Rede com mais de 80 câmeras monitora impactos das mudanças do clima no ciclo de vida das plantas

Projeto, que acumula uma base de dados de mais de dez anos de registros de diferentes biomas brasileiros, agora se expande para o continente africano com o objetivo de entender as semelhanças e diferenças entre a savana africana e a caatinga brasileira.

A chegada da primavera é comumente associada com a ideia de nascimento e crescimento de folhas, flores e frutos, – que estavam “adormecidos”, após as frias temporadas de outono e inverno. Entretanto, diferentes tipos de vegetação têm ciclo de vida distintos, algumas se desenvolvem no inverno, outras em meios secos, algumas, inclusive, sobrevivem em ambientes de temperaturas extremas. Nesse fluxo de crescimento e queda de folhas, o ambiente tem um papel essencial, sendo ele um dos principais responsáveis por ditar o comportamento da flora ao redor. 

Essa dinâmica, entretanto, é menos exata do que aparenta. O clima, a luminosidade, as chuvas, são alguns exemplos de fatores que podem influenciar no comportamento das plantas: períodos de maior luminosidade, podem fazer com que algumas espécies mantenham sua folhagem por um tempo maior do que o previsto. De forma semelhante, queimadas podem servir para impulsionar o crescimento de alguns tipos de vegetação. Identificar esses padrões de comportamento e a maneira como a flora responde às influências do ambiente, é o foco do campo da fenologia de plantas.

Tradicionalmente, pesquisadores vão até o campo e registram manualmente as características da vegetação que estão estudando, ou utilizam imagens de satélites para acompanhar os progressos em uma área maior. No primeiro caso, uma das principais problemáticas está relacionada ao orçamento para manter o grupo de pesquisa que precisa realizar viagens por, pelo menos, um ano – o tempo mínimo para conseguir obter algum padrão do ciclo de vida da vegetação estudada. O ideal, entretanto, é que essas pesquisas sejam feitas ao longo de muitos anos, até mesmo décadas, para que seja possível perceber como a vegetação responde às mudanças climáticas que ocorrem na região. No caso dos satélites, uma das questões é a baixa resolução das fotos e possíveis interferências, como a presença de nuvens.
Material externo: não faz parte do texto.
(** * Penglai / openEuler test tree: the SBI base-extension dispatcher and
      the IMA securityfs front end

    Two C translation units are embedded here:

    - [sbi_ecall_base.c] of OpenSBI 0.6 with the Penglai secure-monitor
      calls added to [sbi_ecall_base_handler] (module [Sbi]);
    - [security/integrity/ima/ima_fs.c] of the openEuler kernel: the
      measurement-list iterator, the data-upload write path and the
      securityfs set-up (module [Ima]).

    Calls that leave the translation unit (the [sm_*] handlers, CSR reads,
    kernel services) are nodes of a program tree; a tree is run against an
    arbitrary implementation of those calls. *)

From Stdlib Require Import ZArith List Lia Bool Strings.Byte.
From stdpp Require Import base gmap strings list fin_maps.

Local Open Scope Z_scope.

(** ** Program trees *)

(** A C function body as a finite tree: it returns, it dereferences an
    invalid pointer ([Oops]), or it calls out with [e] and continues with
    the answer. *)
Inductive prog (E : Type -> Type) (R : Type) : Type :=
| Ret (r : R)
| Oops
| Call {X : Type} (e : E X) (k : X -> prog E R).

Arguments Ret {E R} r.
Arguments Oops {E R}.
Arguments Call {E R X} e k.

Fixpoint bind {E : Type -> Type} {A B : Type}
    (p : prog E A) (f : A -> prog E B) : prog E B :=
  match p with
  | Ret a => f a
  | Oops => Oops
  | Call e k => Call e (fun x => bind (k x) f)
  end.

Notation "'do' x <- c ; k" := (bind c (fun x => k))
  (at level 10, x name, c at level 100, k at level 200).

(** One external call, its answer returned as it is. *)
Definition call {E : Type -> Type} {X : Type} (e : E X) : prog E X :=
  Call e Ret.

(** An implementation of the external calls over a world [W]. *)
Definition handler (E : Type -> Type) (W : Type) : Type :=
  forall X : Type, E X -> W -> X * W.

(** Running a tree: [None] is the invalid dereference. *)
Fixpoint run {E : Type -> Type} {W R : Type}
    (h : handler E W) (p : prog E R) (w : W) : option (R * W) :=
  match p with
  | Ret r => Some (r, w)
  | Oops => None
  | Call e k => let '(x, w') := h _ e w in run h (k x) w'
  end.

(** A call with its answer type forgotten, as an entry of a trace. *)
Definition ev {E : Type -> Type} {X : Type} (e : E X) : sigT E := existT X e.

(** The external calls made on the way, in order. *)
Fixpoint calls {E : Type -> Type} {W R : Type}
    (h : handler E W) (p : prog E R) (w : W) : list (sigT E) :=
  match p with
  | Ret _ => []
  | Oops => []
  | Call e k => ev e :: (let '(x, w') := h _ e w in calls h (k x) w')
  end.

(** [avoids bad p]: no call satisfying [bad] occurs anywhere in [p],
    whatever the answers are. *)
Fixpoint avoids {E : Type -> Type} {R : Type}
    (bad : forall X, E X -> bool) (p : prog E R) : Prop :=
  match p with
  | Ret _ => True
  | Oops => True
  | Call e k => bad _ e = false /\ forall x, avoids bad (k x)
  end.

(** ** C integer conversions *)

(** Conversion to [int] (32 bits, two's complement). *)
Definition to_int (v : Z) : Z := (v + 2 ^ 31) mod 2 ^ 32 - 2 ^ 31.

(** Conversion to an unsigned type of [w] bits. *)
Definition to_unsigned (w : Z) (v : Z) : Z := v mod 2 ^ w.

(** Conversion to a signed type of [w] bits. *)
Definition to_signed (w : Z) (v : Z) : Z :=
  (v + 2 ^ (w - 1)) mod 2 ^ w - 2 ^ (w - 1).

(** ** The SBI base extension ([lib/sbi/sbi_ecall_base.c]) *)

Module Sbi.

(** Constants of [sbi_ecall_interface.h], [sbi_error.h], [sbi_ecall.h] and
    [sbi_version.h], and the register width of the target. None of these
    headers is part of the sources; they are taken as parameters. *)
Record platform : Type := {
  XLEN : Z;
  SBI_EXT_BASE_GET_SPEC_VERSION : Z;
  SBI_EXT_BASE_GET_IMP_ID : Z;
  SBI_EXT_BASE_GET_IMP_VERSION : Z;
  SBI_EXT_BASE_PROBE_EXT : Z;
  SBI_EXT_BASE_GET_MVENDORID : Z;
  SBI_EXT_BASE_GET_MARCHID : Z;
  SBI_EXT_BASE_GET_MIMPID : Z;
  SBI_MM_INIT : Z;
  SBI_MEMORY_EXTEND : Z;
  SBI_ALLOC_ENCLAVE_MM : Z;
  SBI_CREATE_ENCLAVE : Z;
  SBI_RUN_ENCLAVE : Z;
  SBI_EXIT_ENCLAVE : Z;
  SBI_ENOTSUPP : Z;
  SBI_ECALL_VERSION_MAJOR : Z;
  SBI_ECALL_VERSION_MINOR : Z;
  SBI_SPEC_VERSION_MAJOR_OFFSET : Z;
  SBI_SPEC_VERSION_MAJOR_MASK : Z;
  SBI_OPENSBI_IMPID : Z;
  OPENSBI_VERSION : Z
}.

(** The case labels of the switch, in source order. *)
Definition base_ids (pf : platform) : list Z :=
  [ SBI_EXT_BASE_GET_SPEC_VERSION pf; SBI_EXT_BASE_GET_IMP_ID pf;
    SBI_EXT_BASE_GET_IMP_VERSION pf; SBI_EXT_BASE_GET_MVENDORID pf;
    SBI_EXT_BASE_GET_MARCHID pf; SBI_EXT_BASE_GET_MIMPID pf;
    SBI_EXT_BASE_PROBE_EXT pf ].

Definition monitor_ids (pf : platform) : list Z :=
  [ SBI_MM_INIT pf; SBI_MEMORY_EXTEND pf; SBI_ALLOC_ENCLAVE_MM pf;
    SBI_CREATE_ENCLAVE pf; SBI_RUN_ENCLAVE pf; SBI_EXIT_ENCLAVE pf ].

Definition funcids (pf : platform) : list Z := base_ids pf ++ monitor_ids pf.

(** What a C compiler and the SBI convention require of the constants:
    a 32- or 64-bit target, pairwise distinct case labels that are
    non-negative [int]s, and a negative [int] error code. *)
Definition platform_ok (pf : platform) : bool :=
  ((XLEN pf =? 32) || (XLEN pf =? 64))
  && bool_decide (NoDup (funcids pf))
  && forallb (fun i => (0 <=? i) && (i <? 2 ^ 31)) (funcids pf)
  && (SBI_ENOTSUPP pf <? 0) && (- 2 ^ 31 <=? SBI_ENOTSUPP pf).

Inductive csr : Type := CSR_MVENDORID | CSR_MARCHID | CSR_MIMPID.

(** [struct sbi_ecall_extension]; function pointers are addresses, 0 is
    the null pointer. *)
Record sbi_ecall_extension : Type := {
  extid_start : Z;
  extid_end : Z;
  handle : Z;
  probe : Z
}.

(** The calls that leave [sbi_ecall_base.c]. [ext_probe fn scratch extid
    out] is the indirect call [ext->probe(scratch, extid, out_val)] with
    [out] the word [out_val] points to; it answers the callback's status
    and the word left in [*out_val]. *)
Inductive sbiE : Type -> Type :=
| csr_read (c : csr) : sbiE Z
| sbi_ecall_find_extension (extid : Z) : sbiE (option sbi_ecall_extension)
| ext_probe (fn scratch extid out : Z) : sbiE (Z * Z)
| sm_mm_init (paddr size : Z) : sbiE Z
| sm_mm_extend (paddr size : Z) : sbiE Z
| sm_alloc_enclave_mem (mm_alloc_arg : Z) : sbiE Z
| sm_create_enclave (enclave_sbi_param : Z) : sbiE Z
| sm_run_enclave (regs eid : Z) : sbiE Z
| sm_exit_enclave (regs retval : Z) : sbiE Z.

(** The secure-monitor entry points among the calls. *)
Definition is_sm_call (X : Type) (e : sbiE X) : bool :=
  match e with
  | sm_mm_init _ _ | sm_mm_extend _ _ | sm_alloc_enclave_mem _
  | sm_create_enclave _ | sm_run_enclave _ _ | sm_exit_enclave _ _ => true
  | _ => false
  end.

(** [args[i]] of the argument array the trap handler passes in. *)
Definition arg (args : list Z) (i : nat) : Z := nth i args 0.

(** [sbi_ecall_base_probe]; the result is the returned status and the
    word in [*out_val] afterwards. *)
Definition sbi_ecall_base_probe (scratch extid out_val : Z)
    : prog sbiE (Z * Z) :=
  do ext <- call (sbi_ecall_find_extension extid);
  match ext with
  | None => Ret (0, 0)
  | Some ext =>
      if negb (probe ext =? 0)
      then call (ext_probe (probe ext) scratch extid out_val)
      else Ret (0, 1)
  end.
Para lidar com esses entraves na pesquisa, há 10 anos, a pesquisadora Leonor Patricia Cerdeira Morellato, docente do Instituto de Biociências da Unesp, no campus Rio Claro, começou a explorar o uso de câmeras fotográficas em estudos de fenologia. Junto com a então mestranda, Bruna Alberton, Morellato instalou uma primeira câmera no Cerrado, no município de Itirapina, interior de São Paulo. O aparelho foi programado para funcionar diariamente, das 6h da manhã até às 6h da noite, tirando fotos de hora em hora, ao final do dia a dupla tinha 13 fotos e, no fim do mês, 390 registros. A investida foi um sucesso e, hoje, o grupo conta com uma rede internacional de câmeras, apelidada de e-Phenology. 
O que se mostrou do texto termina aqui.